WHAT THIS TASK INVOLVES: Transcribe the stretch of entries below from the line with "case_match; [pose proof" through the line with "destruct (compact_negative c), (to_target", exactly and with both ends included; leave out all other lines.

PROVIDED DATA:
Lemma normalise_spec m s :
  0 <= m < 2 ^ 23 -> 0 <= s <= 255 ->
  let t := if 3 <=? s then m * 256 ^ (s - 3) else m / 256 ^ (3 - s) in
  match normalise m (s - 3) with
  | None => t = 0 \/ 2 ^ 256 <= t
  | Some (m', e') => 0 <= e' <= 29 /\ 0 <= m' * 256 ^ e' < 2 ^ 256 /\ m' * 256 ^ e' = t
  end.
Proof.
  intros Hm Hs t. unfold normalise.
  destruct (32 <=? s - 3) eqn:E32.
  { subst t. destruct (3 <=? s) eqn:?; [|lia]. destruct (decide (m = 0)) as [->|]; [by left|right].
    pose proof (pow256_le 32 (s - 3)). change (256 ^ 32) with (2 ^ 256) in *. nia. }
  destruct (s - 3 =? 31) eqn:E31; cbn [andb].
  { assert (s = 34) as -> by lia. cbn -[Z.pow] in t. change (34 - 3) with 31 in *.
    destruct (255 <? m) eqn:?.
    { right. subst t. change (2 ^ 256) with (256 * 256 ^ 31). nia. }
    destruct (m <=? 255) eqn:?; [|lia]. rewrite wrap_shiftl by lia.
    split_and!; [lia..| |]; (apply normalise_small; lia) || (subst t; lia). }
  destruct (s - 3 =? 30) eqn:E30; cbn [andb].
  { assert (s = 33) as -> by lia. cbn -[Z.pow] in t. change (33 - 3) with 30 in *.
    destruct (65535 <? m) eqn:?.
    { right. subst t. change (2 ^ 256) with (65536 * 256 ^ 30). nia. }
    destruct (m <=? 65535) eqn:?; [|lia]. rewrite wrap_shiftl by lia.
    split_and!; [lia..| |]; (apply normalise_small; lia) || (subst t; lia). }
  subst t. destruct (s - 3 <? 0) eqn:E0.
  - destruct (3 <=? s) eqn:?; [lia|]. rewrite Z.shiftr_div_pow2 by lia.
    replace (Z.abs (s - 3) * 8) with (8 * (3 - s)) by lia. rewrite Z.pow_mul_r by lia.
    change (2 ^ 8) with 256. rewrite Z.pow_0_r, Z.mul_1_r.
    pose proof (pow256_le 0 (3 - s)). 
    assert (0 <= m / 256 ^ (3 - s) <= m) by (split; [apply Z.div_pos|apply Z.div_le_upper_bound]; nia). lia.
  - destruct (3 <=? s) eqn:?; [|lia]. split_and!; [lia..| | |done]; apply normalise_small; lia.
Qed.

Lemma compact_size_range c : fits U32 c = true -> 0 <= compact_size c <= 255.
Proof.
  intros [H1 H2]%fits_spec. cbn [ty_min ty_max U32] in *. unfold compact_size.
  split; [apply Z.div_pos; lia|]. enough (c / 2 ^ 24 < 256) by lia. apply Z.div_lt_upper_bound; lia.
Qed.

(** The code's [to_expanded] is [ToTarget] with the rejections of [zcashd], and never panics. *)
Lemma to_expanded_spec c : fits U32 c = true -> to_expanded c = Ok (valid_target c).
Proof.
  intros Hc. pose proof (compact_size_range c Hc) as Hs.
  assert (0 <= compact_mantissa c < 2 ^ 23) as Hm by (apply Z.mod_pos_bound; lia).
  unfold to_expanded, valid_target. change SIGN_BIT with (2 ^ 23).
  rewrite land_pow2 by lia. fold (compact_negative c).
  destruct (compact_negative c); [by rewrite Z.eqb_refl|]. cbn [orb].
  change (0 =? 2 ^ 23) with false. cbn match.
  change UNSIGNED_MANTISSA_MASK with (Z.ones 23). rewrite Z.land_ones by lia.
  fold (compact_mantissa c). change PRECISION with 24. rewrite Z.shiftr_div_pow2 by lia.
  fold (compact_size c). rewrite try_from_fits by (apply fits_spec; cbn [ty_min ty_max I32]; lia).
  cbn [expect]. rewrite ?Ok_bind. change OFFSET with 3.
  pose proof (normalise_spec _ _ Hm Hs) as Hn. cbn zeta in Hn. fold (to_target c) in Hn.
  destruct (normalise _ _) as [[m' e']|].
  - destruct Hn as (He & Hb & Ht). cbn match. rewrite u256_pow_Ok, Ok_bind, u256_mul_Ok, Ok_bind by lia.
    rewrite Ht. destruct (to_target c =? 0); [done|]. cbn [orb]. by destruct (2 ^ 256 <=? to_target c) eqn:?; [lia|].
  - destruct Hn as [->|Hn]; [done|]. destruct (2 ^ 256 <=? to_target c) eqn:?; [|lia]. by rewrite orb_true_r.
Qed.

Lemma valid_target_Some c x :
  valid_target c = Some x <-> compact_negative c = false /\ x = to_target c /\ 0 < x < 2 ^ 256.
Proof.
  unfold valid_target. assert (0 <= to_target c) as Hp.
  { unfold to_target, compact_mantissa. pose proof (Z.mod_pos_bound c (2 ^ 23)).
    case_match; [pose proof (pow256_le 0 (compact_size c - 3)); nia|].
    pose proof (pow256_le 0 (3 - compact_size c)). apply Z.div_pos; lia. }
  destruct (compact_negative c), (to_target c =? 0) eqn:?, (2 ^ 256 <=? to_target c) eqn:?; cbn [orb];
    split; intros H; try discriminate; try (destruct H as (? & -> & ?); try discriminate; try reflexivity; lia).
  injection H as <-; repeat split; lia.
Qed.

(** ** The compact form of an expanded difficulty *)

Lemma compact_parts m s : 0 <= m < 2 ^ 23 -> 0 <= s <= 255 ->
  fits U32 (m + s * 2 ^ 24) = true /\ compact_mantissa (m + s * 2 ^ 24) = m /\
  compact_size (m + s * 2 ^ 24) = s /\ compact_negative (m + s * 2 ^ 24) = false.
Proof.
  intros Hm Hs. split_and!.
  - apply fits_spec; cbn [ty_min ty_max U32]; lia.
  - unfold compact_mantissa. replace (m + s * 2 ^ 24) with (m + (2 * s) * 2 ^ 23) by lia.
    rewrite Z.mod_add by lia. apply Z.mod_small; lia.
  - unfold compact_size. rewrite Z.div_add by lia. rewrite Z.div_small by lia. lia.
  - unfold compact_negative. apply Z.testbit_false; [lia|].
    replace (m + s * 2 ^ 24) with (m + (2 * s) * 2 ^ 23) by lia.
    rewrite Z.div_add by lia. rewrite (Z.div_small m) by lia. rewrite Z.add_0_l, Z.mul_comm. by apply Z.mod_mul.
Qed.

ANSWER TO THIS PROBLEM:
    case_match; [pose proof (pow256_le 0 (compact_size c - 3)); nia|].
    pose proof (pow256_le 0 (3 - compact_size c)). apply Z.div_pos; lia. }
  destruct (compact_negative c), (to_target c =? 0) eqn:?, (2 ^ 256 <=? to_target c) eqn:?; cbn [orb];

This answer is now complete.